Gil Sperling

video, stage and music

week 1 reading

November 8, 2019 by gilsperling

Understanding Comics: The Invisible Art, by Scott Mcloud (chapters 1-4)

“When you enter the world of the cartoon – you see yourself”. Really?

Thoughts that followed me while reading:

The medium of comics shares some traits with animation but is also distinct from it in some important ways. This comes up in the discussion of closure, in which the reader actively and voluntarily fills the gaps between panels, as opposed to animation, in which closure is all but transparent. Why then are we using this theory about comics as a paradigm or entry point into animation?
The book is very good at using the tools of a medium to talk about a medium. As a reader you have to focus on both what the author is saying and what he’s doing visually, the latter sometimes illustrating the former, at other times subverting or arguing with it. But beyond that…

I found the concept of subtraction very stimulating. Comics can be a study of how to tell a story visually with as few panels (or frames, or shots) as possible, finding the balance between providing narrative detail and letting the reader fill in the gaps. This is a useful lesson for creating animation, in which time is very costly, or indeed any time-based medium.

The theory of transitions between panels has some parallels to film montage.

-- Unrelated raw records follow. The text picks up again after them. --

(** X5. The revision feedback never reaches the model: along any execution
    that starts at the generation node, every later state has the same
    [user_input], [current_date] and [parsed_data], so every regeneration
    sends exactly the same prompt as the first one. *)
Theorem regeneration_prompt_unchanged :
  forall (E : Env) (st0 : EmailState) (w0 : world) n st w,
  steps E (email_generation, st0, w0) (n, st, w) ->
  email_prompt E st.(user_input) st.(current_date) st.(parsed_data) =
  email_prompt E st0.(user_input) st0.(current_date) st0.(parsed_data).
Proof.
  intros E st0 w0 n st w H.
  destruct (steps_keep_prompt_fields E _ _ H _ _ _ _ _ _ eq_refl eq_refl
              ltac:(discriminate)) as (H1 & H2 & H3).
  rewrite H1, H2, H3. reflexivity.
Qed.

(** The configuration back at the generation node after two revisions. *)
Definition after_two_revisions : node * EmailState * world :=
  Eval vm_compute in
  match iterate_steps env_revise80 6
          (email_generation, fst after_input, snd after_input) with
  | Some c => c
  | None => (END, fst after_input, snd after_input)
  end.

Lemma regeneration_prompt_unchanged_witness :
  fst (fst after_two_revisions) = email_generation /\
  steps env_revise80 (email_generation, fst after_input, snd after_input)
    (fst (fst after_two_revisions), snd (fst after_two_revisions),
     snd after_two_revisions) /\
  email_prompt env_revise80 (snd (fst after_two_revisions)).(user_input)
    (snd (fst after_two_revisions)).(current_date)
    (snd (fst after_two_revisions)).(parsed_data) =
  email_prompt env_revise80 (fst after_input).(user_input)
    (fst after_input).(current_date) (fst after_input).(parsed_data).
Proof.
  assert (Hs : steps env_revise80
                 (email_generation, fst after_input, snd after_input)
                 (fst (fst after_two_revisions), snd (fst after_two_revisions),
                  snd after_two_revisions)).
  { apply (iterate_steps_sound env_revise80 6). vm_compute. reflexivity. }
  split; [vm_compute; reflexivity |]. split; [exact Hs |].
  exact (regeneration_prompt_unchanged env_revise80 _ _ _ _ _ Hs).
Defined.

(** ** A model that answers each prompt the same way every time *)

Section Deterministic.

Variable E : Env.
Variables (u cd : string) (pd : str_dict) (r resp : string).

(** The answer depends on the prompt only, not on the call index (as
    the code intends with [temperature=0]). *)
Hypothesis llm_deterministic : forall i p, llm E i p = llm E 0 p.
Hypothesis first_draft : llm E 0 (email_prompt E u cd pd) = inl r.
Hypothesis first_evaluation : llm E 0 (accuracy_prompt E u r) = inl resp.
(** The first evaluation does not approve: it is not JSON, or it is a
    record with [overall_score] that the router sends to revision. *)
Hypothesis first_evaluation_revises :
  json_loads E resp = None \/
  exists d, json_loads E resp = Some (VObj d) /\
            dict_lookup "overall_score" d <> None /\
            forall st, should_send_email (set_accuracy_score st d) = "revise".

Lemma exec_deterministic_loop : forall fuel n st w,
  In n [email_generation; accuracy_check; revision] ->
  st.(user_input) = u -> st.(current_date) = cd -> st.(parsed_data) = pd ->
  (n = accuracy_check -> st.(generated_email) = r) ->
  exists w', exec E fuel n st w = (w', cycle_trace fuel n, Raise GraphRecursionError).
Proof.
  induction fuel as [| fuel IH]; intros n st w Hn Hu Hcd Hpd Hg.
  - simpl in Hn. destruct Hn as [<- | [<- | [<- | []]]]; eexists; reflexivity.
  - simpl in Hn. destruct Hn as [<- | [<- | [<- | []]]].
    + cbn [exec run_node]. unfold generate_email, bind, llm_invoke, ret.
      rewrite llm_deterministic, Hu, Hcd, Hpd, first_draft. cbn [next_node].
      destruct (IH accuracy_check (set_generated_email st r) (tick_llm w))
        as [w' Hw'];
        try (simpl; auto; fail); try (intros Hx; reflexivity).
      rewrite Hw'. eexists. reflexivity.
    + cbn [exec run_node]. unfold check_accuracy, bind, llm_invoke, ret.
      rewrite llm_deterministic, Hu, (Hg eq_refl), first_evaluation.
      destruct first_evaluation_revises as [Hj | (d & Hj & Hs & Hrev)].
      * rewrite Hj. cbn [next_node].
        assert (Hroute : should_send_email (set_accuracy_score st parse_failure_score)
                         = "revise") by reflexivity.
        rewrite Hroute. cbn [route_map String.eqb Ascii.eqb Bool.eqb andb].
        destruct (IH revision (set_accuracy_score st parse_failure_score) (tick_llm w))
          as [w' Hw'];
          try (simpl; auto; fail); try (intros Hx; discriminate).
        rewrite Hw'. eexists. reflexivity.
      * rewrite Hj. destruct (dict_lookup "overall_score" d); [| congruence].
        cbn [next_node]. rewrite (Hrev st).
        cbn [route_map String.eqb Ascii.eqb Bool.eqb andb].
        destruct (IH revision (set_accuracy_score st d) (tick_llm w))
          as [w' Hw'];
          try (simpl; auto; fail); try (intros Hx; discriminate).
        rewrite Hw'. eexists. reflexivity.
    + cbn [exec run_node next_node]. unfold revise_email, ret.
      destruct (IH email_generation st w) as [w' Hw'];
          try (simpl; auto; fail); try (intros Hx; discriminate).
      rewrite Hw'. eexists. reflexivity.
Qed.

End Deterministic.

(** X6. If the model answers each prompt the same way every time and the
    first evaluation of a run does not approve, the run never converges:
    since the revision feedback never changes the prompts, every cycle
    repeats the first one, the simulated send is never reached, and the
    run ends with [GraphRecursionError] after [recursion_limit] supersteps. *)
Theorem deterministic_model_never_converges :
  forall (E : Env) (u : string) (w : world) (r resp : string),
  (forall i p, llm E i p = llm E 0 p) ->
  llm E 0 (email_prompt E u (strftime_date E w.(clock)) fixed_parsed_data) = inl r ->
  llm E 0 (accuracy_prompt E u r) = inl resp ->
  (json_loads E resp = None \/
   exists d, json_loads E resp = Some (VObj d) /\
             dict_lookup "overall_score" d <> None /\
             forall st, should_send_email (set_accuracy_score st d) = "revise") ->
  exists w',
    run E u w = (w', loop_run_trace (recursion_limit E), Raise GraphRecursionError) /\
    ~ In email_simulation (loop_run_trace (recursion_limit E)).
Proof.
  intros E u w r resp Hdet Hgen Heval Hrev. unfold run.
  destruct (recursion_limit E) as [| k].
  - exists w. rewrite exec_O by discriminate. simpl. auto.
  - rewrite exec_S by discriminate. cbn [run_node next_node].
    unfold process_input, bind, now_date, now_datetime, ret.
    destruct (exec_deterministic_loop E u (strftime_date E (clock w))
                fixed_parsed_data r resp Hdet Hgen Heval Hrev k email_generation
                (set_parsed_data (initial_state u) fixed_parsed_data
                   (strftime_date E (clock w))
                   (strftime_datetime E (clock (tick_clock w))))
                (tick_clock (tick_clock w)))
      as [w' Hw']; try (simpl; auto; fail); try (intros Hx; discriminate).
    rewrite Hw'. exists w'. split; [reflexivity |].
    simpl. intros [H | H]; [discriminate |].
    apply cycle_trace_loop_nodes in H; [| simpl; auto].
    simpl in H. destruct H as [H | [H | [H | []]]]; discriminate.
Qed.

Lemma deterministic_model_never_converges_witness :
  exists w',
    run env_garbage input w0 =
      (w', loop_run_trace (recursion_limit env_garbage), Raise GraphRecursionError) /\
    ~ In email_simulation (loop_run_trace (recursion_limit env_garbage)).
Proof.
  apply (deterministic_model_never_converges env_garbage input w0
           "Dear team, the test passed." "Sure! Here is the evaluation").
  - intros i p. reflexivity.
  - vm_compute. reflexivity.
  - vm_compute. reflexivity.
  - left. vm_compute. reflexivity.
Defined.

(** ** Evaluation responses that end the run *)

Module EvalStubs.

(** [json_table], and the JSON array [[]]. *)
Definition json_table_ext (s : string) : option value :=
  if String.eqb s "[]" then Some (VArr []) else json_table s.

Definition env_json_list : Env :=
  mkEnv (llm_with "[]") json_table_ext
    (fun _ => "2026-10-19")
    (fun i => "2026-10-19 09:00:" ++ Z_to_dec (Z.of_nat i))
    (fun u _ _ => "EMAIL:" ++ u)
    (fun _ g => "CHECK:" ++ g)
    25.

(** A model that drafts but whose evaluation call fails. *)
Definition llm_eval_down (i : nat) (p : string) : string + string :=
  if is_check_prompt p then inr "RateLimitError: Rate limit reached."
  else inl "Dear team, the test passed.".

Definition env_eval_down := env_with llm_eval_down.

End EvalStubs.

Import EvalStubs.

(** X7. An evaluation answer that decodes to a JSON object without
    [overall_score] (even one with ["recommendation": "APPROVE"]) is not
    caught: the evaluation node raises [KeyError] and the run ends there,
    after one LLM call. *)
Theorem evaluation_missing_score_aborts :
  forall (E : Env) (st : EmailState) (w : world) (resp : string) (d : dict) fuel,
  llm E w.(llm_calls) (accuracy_prompt E st.(user_input) st.(generated_email))
    = inl resp ->
  json_loads E resp = Some (VObj d) ->
  dict_lookup "overall_score" d = None ->
  exec E (S fuel) accuracy_check st w =
    (tick_llm w, [accuracy_check], Raise (KeyError "overall_score")).
Proof.
  intros E st w resp d fuel Hr Hj Hs.
  cbn [exec run_node]. unfold check_accuracy, bind, llm_invoke, raise.
  rewrite Hr, Hj, Hs. reflexivity.
Qed.

Lemma evaluation_missing_score_aborts_witness :
  exec env_empty_object 22 accuracy_check (snd (fst after_loop)) (snd after_loop) =
    (tick_llm (snd after_loop), [accuracy_check], Raise (KeyError "overall_score")).
Proof.
  apply (evaluation_missing_score_aborts env_empty_object _ _ "{}" []).
  - vm_compute. reflexivity.
  - vm_compute. reflexivity.
  - reflexivity.
Defined.

(** X8. An evaluation answer that is valid JSON but not an object (an array,
    a string, a number, a boolean or null) makes the evaluation node raise
    [TypeError] when it subscripts it; the run ends there. *)
Theorem evaluation_non_object_aborts :
  forall (E : Env) (st : EmailState) (w : world) (resp : string) (v : value) fuel,
  llm E w.(llm_calls) (accuracy_prompt E st.(user_input) st.(generated_email))
    = inl resp ->
  json_loads E resp = Some v ->
  (forall d, v <> VObj d) ->
  exec E (S fuel) accuracy_check st w =
    (tick_llm w, [accuracy_check], Raise TypeError).
Proof.
  intros E st w resp v fuel Hr Hj Hv.
  cbn [exec run_node]. unfold check_accuracy, bind, llm_invoke, raise.
  rewrite Hr, Hj. destruct v; try reflexivity.
  exfalso. exact (Hv d eq_refl).
Qed.

Lemma evaluation_non_object_aborts_witness :
  exec env_json_list 22 accuracy_check (snd (fst after_loop)) (snd after_loop) =
    (tick_llm (snd after_loop), [accuracy_check], Raise TypeError).
Proof.
  apply (evaluation_non_object_aborts env_json_list _ _ "[]" (VArr [])).
  - vm_compute. reflexivity.
  - vm_compute. reflexivity.
  - intros d. discriminate.
Defined.

(** X9. A failing LLM call in the evaluation node is not caught either: the
    node raises the client's exception and the run ends there. *)
Theorem evaluation_llm_failure_aborts :
  forall (E : Env) (st : EmailState) (w : world) (msg : string) fuel,
  llm E w.(llm_calls) (accuracy_prompt E st.(user_input) st.(generated_email))
    = inr msg ->
  exec E (S fuel) accuracy_check st w =
    (tick_llm w, [accuracy_check], Raise (LLMError msg)).
Proof.
  intros E st w msg fuel Hr.
  cbn [exec run_node]. unfold check_accuracy, bind, llm_invoke.
  rewrite Hr. reflexivity.
Qed.

Definition run_eval_down_result := Eval vm_compute in run env_eval_down input w0.

Lemma evaluation_llm_failure_aborts_witness :
  exec env_eval_down 22 accuracy_check (snd (fst after_loop)) (snd after_loop) =
    (tick_llm (snd after_loop), [accuracy_check],
     Raise (LLMError "RateLimitError: Rate limit reached.")).
Proof.
  apply evaluation_llm_failure_aborts. vm_compute. reflexivity.
Defined.

Example run_eval_down_trace :
  snd (fst run_eval_down_result) = [input_processing; email_generation; accuracy_check].
Proof. reflexivity. Qed.

Lemma str_append_nil_r : forall s : string, s ++ "" = s.
Proof. induction s as [| c s IH]; simpl; [reflexivity | now rewrite IH]. Qed.

Lemma str_append_assoc : forall a b c : string, (a ++ b) ++ c = a ++ (b ++ c).
Proof. induction a as [| x a IH]; intros b c; simpl; [reflexivity | now rewrite IH]. Qed.

Lemma concat_In : forall (x : string) (l : list string),
  In x l -> exists a b, String.concat "" l = a ++ x ++ b.
Proof.
  intros x l. induction l as [| y l IH]; intros H; [contradiction |].
  destruct H as [<- | H].
  - exists "", (String.concat "" l). simpl.
    destruct l; simpl; [rewrite str_append_nil_r |]; reflexivity.
  - destruct (IH H) as (a & b & Hab). exists (y ++ a), b.
    destruct l as [| z l]; [contradiction |].
    change (String.concat "" (y :: z :: l)) with (y ++ String.concat "" (z :: l)).
    rewrite Hab, str_append_assoc. reflexivity.
Qed.

Ltac pick_in := repeat (first [left; reflexivity | right]).

(** X10. The published page inserts the raw input and the model's draft as
    they are, without any HTML escaping: whatever the render timestamp,
    both occur verbatim in the document written to email_result.html. *)
Theorem web_page_embeds_unescaped : forall st page,
  render_web_page st = Ok page ->
  forall now,
    (exists a b, page now = a ++ st.(user_input) ++ b) /\
    (exists a b, page now = a ++ st.(generated_email) ++ b).
Proof.
  intros st page H now. unfold render_web_page in H.
  destruct (dict_lookup "overall_score" _) as [score |]; [| discriminate].
  destruct (dict_lookup "vehicle_model" _) as [vm |]; [| discriminate].
  destruct (dict_lookup "software_version" _) as [sv |]; [| discriminate].
  destruct (dict_lookup "control_board" _) as [cb |]; [| discriminate].
  injection H as <-. unfold web_page_html.
  split; match goal with
  | |- exists _ _, String.concat _ ?l ++ _ = _ ++ ?x ++ _ =>
      destruct (concat_In x l) as (a & b & Hab);
      [cbn [In]; pick_in | rewrite Hab, !str_append_assoc; do 2 eexists; reflexivity]
  end.
Qed.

In the same way Mcloud talks about the gap between panels, we can think about cuts between shots, and define them by the degree of mental work we’re demanding of the viewer to connect between the two, or the kind of association we’re evoking – development of an action, passage of time, establishing of a space or atmosphere, psychoanalytic logic etc.

As a relatively media-poor medium (ink and paper), comics relies on iconography and a set of formal codes to allow the reader to actively extract things that don’t exist physically on the page such as sound, motion, and time flow. Mcloud argues that in comics time and space are united, that often space is used to tell time in a static form, through series of panels or within one panel, a sort of snapshot that has a time length. Words can function as spoken language or as indicators of sound and physical phenomena. This reliance on active recognition of forms by the viewer is shared with other art forms from film to poetry.
I find it interesting to contrast that with the emerging medium looming in our horizon, namely VR. This immersive medium is defined by its immersiveness and continuity, its lack of a viewing frame or time divisions. Are formal codes being created between creators and experiencers, should there be? (I don’t know yet).

Mcloud argues that the iconic style of the cartoon character, its lack of realistic detail, allow the reader to insert themselves into the comic. I don’t think he has entirely justified this claim – perhaps he will get to it later in the book. I find that characters that are an “insert your face here” blank box allow for only a shallow type of identification. multidimensionality and detailed depth in the definition of a character are what allows for deeper connection between a reader/viewer and the work of art.

Lastly, a thing I appreciate about the book is how it explains the norms and best practices of the art form of comics while constantly stretching the boundaries and breaking those norms in the comic.